Soil compaction is a significant problem in New Zealand, she says.

“If you look at compaction in the New Zealand setting - 78 percent of New Zealand dairy farms are significantly compacted.

“And even though you've got livestock on there, it hasn't been beneficial because we're starting to collapse our soil system, and then it becomes a vicious, compounding downward cycle.”

Compaction is creating drought conditions in New Zealand where there should be nine, she says.

“We're creating soils that within two weeks you're in a drought, because they really only absorbing potentially 10 percent of the water that they could and then most of that water is then rushing off into our waterways.

“Soils should function like a sponge. And there's actually been some great research in New Zealand comparing regenerative to conventional, in terms those soils are just made up basically of air spaces, they have so much ability to hold on to water and then slowly release it through the system.”

New Zealand is also a heavy user of fertilisers, she says.

“We are the third highest user per hectare of fertiliser in the world.”

Some farmers are alarmed at caps on nitrogen use, she says.
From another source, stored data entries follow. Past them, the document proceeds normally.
(* ===== verification/QueryThms.v ===== *)
(** The theorems about decoding queries and answering them. *)
From S2P Require Import Prelude Names DnsName Compress RrTypes HashTab RrList Cent CentSpec Cache CacheInv CacheOps CacheThms.
From S2P Require Import Answer AnswerRr AnswerSet AnswerThms Query QueryDecode QuerySafe.

(** ** Decoding *)


(** [decode_query_additional] accesses no memory outside the message and ends.  It
    succeeds exactly when the message holds the announced number of additional records,
    and then has counted the OPT records among them and taken the UDP size, the
    extended return code, the version and the DO flag from the first of them. *)
Theorem decode_query_additional_correct (data : list Z) (f2 : Z) (n p sz : nat) (ep : edns_info) :
  bytes data -> data !! 3 = Some f2 -> p + sz = length data ->
  exists res numopt ep', decode_query_additional n data p sz 0 ep = Some (res, numopt, ep') /\
    (res = RC_OK \/ res = RC_TRUNC \/ res = RC_FORMAT) /\
    (res = RC_OK -> exists rs H q, additional_at data H p rs q /\ length rs = n) /\
    (forall rs q, length rs = n -> additional_at data 255 p rs q ->
       res = RC_OK /\ numopt = opts rs /\
       ep' = match List.find is_opt rs with Some x => edns_of (h_rcode f2) x | None => ep end).
Proof.
  intros Hb Hf2 Hsz. destruct (decode_additional_spec data f2 Hb Hf2 n p sz 0 ep Hsz) as (res & k & ep' & E & Hres & (rs & H & q & Hrs & Hiff & -> & ->) & Hcomp).
  exists res, (0 + opts rs), (edns_after (h_rcode f2) 0 ep rs). splits; [done|done|..].
  - intros Hok. exists rs, H, q. split; [done|by apply Hiff].
  - intros rs' q' Hlen Hrs'. pose proof (Hcomp rs' q' Hlen Hrs') as ->. split; [done|].
    destruct (additional_at_det _ _ _ _ _ Hrs' _ _ _ Hrs) as [-> _]; [rewrite Hlen; symmetry; by apply Hiff|]. done.
Qed.

(** ** Answering *)

Section Process.
Context {P : Platform} (now : Z) (rnd_recs : bool) (udpbufsize : Z).
Context (dns_cached_resolve : list Z -> Z -> Z -> M (Z * option dns_cent * Z)).

(** C4: whatever bytes arrive, and whatever allocations fail, processing them as a query
    is memory safe, violates no assertion and ends, given a resolver that keeps the
    cache in order and returns proper entries (the interface [Resolver], which the resolver of
    this program satisfies).  Afterwards the cache is in order, all copies of entries have been
    released, and a reply, if there is one, is well formed ([reply_to]): it lies within its
    allocation, repeats the identification of the query, is marked as a response that is not
    truncated, and carries the return code that is reported; behind the header come questions,
    either none or those that were read from the query, and then records in the order of the
    sections, each with a name, a type, a class, a time-to-live, and data as long as it says; and
    the header counts the questions and the records of each section (modulo 2^16). *)
Theorem process_query_safe (data : list Z) (udp : option nat) (c : cache) (rnd : list Z) :
  Resolver dns_cached_resolve -> bytes data -> ready c ->
  wruns (process_query now rnd_recs udpbufsize dns_cached_resolve data udp) (no_answer c rnd) (fun res s' =>
    ready (a_cache s') /\ forall rc, res = Some rc -> reply_to data rc s').
Proof. intros HR. by apply wruns_process_query. Qed.
(* ===== verification/ReplyThms.v ===== *)
(** The theorems about the reading of replies. *)
From S2P Require Import Prelude Names DnsName Compress RrTypes HashTab RrList Cent CentSpec Cache CacheInv CacheOps CacheThms.
From S2P Require Import Answer AnswerRr AnswerSet Query QueryDecode QuerySafe QueryThms Reply ReplyData ReplySpec.

Section Theorems.
Context {P : Platform}.


(** The [switch] of [rrs2cent] over the types turns the data of a record into the form
    the cache keeps, for any message and any length: it refuses malformed data with
    [RC_FORMAT], fails otherwise only for lack of memory, and what it accepts is made of
    the names (decompressed) and the bytes that stand in the message from the first to the
    last byte of the record, and has the layout of its type, so that it can be written into a reply later.
    Well-formed data of the types that consist of names and fixed fields are accepted. *)
Theorem decode_rdata_correct (msg : list Z) (type : Z) (ptr rdlength : nat) (c : cache) :
  bytes msg -> ptr + rdlength <= length msg ->
  runs (decode_rdata msg type ptr rdlength : M _) c (fun r c' =>
    mem_only c c' /\
    match r with
    | inl rc => rc = RC_FORMAT \/ (rc = RC_FATALERR /\ ~ plenty c)
    | inr data => (exists ps, layout type ps /\ Forall piece_ok ps /\ data = flat ps) /\
        exists ps H, data_at msg H ptr ps (ptr + rdlength) /\ data = flat ps
    end /\
    (named_type type = true -> forall ps, layout type ps -> data_at msg 255 ptr ps (ptr + rdlength) -> r = inr (flat ps))).
Proof.
  intros Hb Hend. eapply runs_weaken; [by apply runs_decode_rdata|]. intros r c' ([Hm _] & Hr & Hcomp). splits; [done| |done].
  destruct r as [rc|d]; [done|]. destruct Hr as [(ps & [Hl Hok] & Hd) Hrest]. split; [by exists ps|done].
Qed.
End Theorems.

(** ** Examples *)

#[local] Existing Instance LP64.

(** A reply to the query for the addresses of "a", with two records whose names point to
    the question: the address 10.0.0.1, and a mail exchange "m.a". *)
Definition demo_reply : list Z :=
  ([0; 7; 129; 128; 0; 1; 0; 2; 0; 0; 0; 0; 1; 97; 0; 0; 1; 0; 1;
   192; 12; 0; 1; 0; 1; 0; 0; 0; 60; 0; 4; 10; 0; 0; 1;
   192; 12; 0; 15; 0; 1; 0; 0; 0; 60; 0; 6; 0; 5; 1; 109; 192; 12])%Z.

Lemma demo_reply_bytes : bytes demo_reply.
Proof. apply (bool_decide_unpack _). vm_compute. exact I. Qed.

Definition demo_section : section :=
  {| sc_ptr := 19; sc_lcnt := 34; sc_centa := []; sc_numopt := 0; sc_ep := {| ed_udpsize := 0; ed_rcode := 0; ed_version := 0; ed_do_flg := 0 |} |}.


Lemma decode_rdata_correct_witness :
  runs (decode_rdata demo_reply T_MX 47 6 : M _) fresh_cache (fun r _ => r = inr [0; 5; 1; 109; 1; 97; 0]%Z).
Proof.
  destruct (decode_rdata_correct demo_reply T_MX 47 6 fresh_cache demo_reply_bytes) as (r & c' & Hrun & _ & _ & Hcomp); [vm_compute; lia|].
  exists r, c'. split; [exact Hrun|]. vm_compute in Hrun. by injection Hrun as <- _.
Defined.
“That fear of we're going to put a nitrogen cap on at 150 units - there’s dairy farmers around New Zealand that are using less than 10 units that are profitable, and that are really high output operations.”

Regenerative farming boosts the bottom line, Maters says.

“I think we need to start framing our success differently. Production isn't a frame of success, profitability is and so that's the angle that we're working on in terms of what is your profitability, actually, how many calories are you producing per hectare.

“They did some studies here in the States and found that the regenerative was 78 percent more profitable and produced significantly more calories per hectare than the conventional.”

Masters is currently living in Montana doing consultancy work and she is a speaker at the Boma NZ Agri Summit.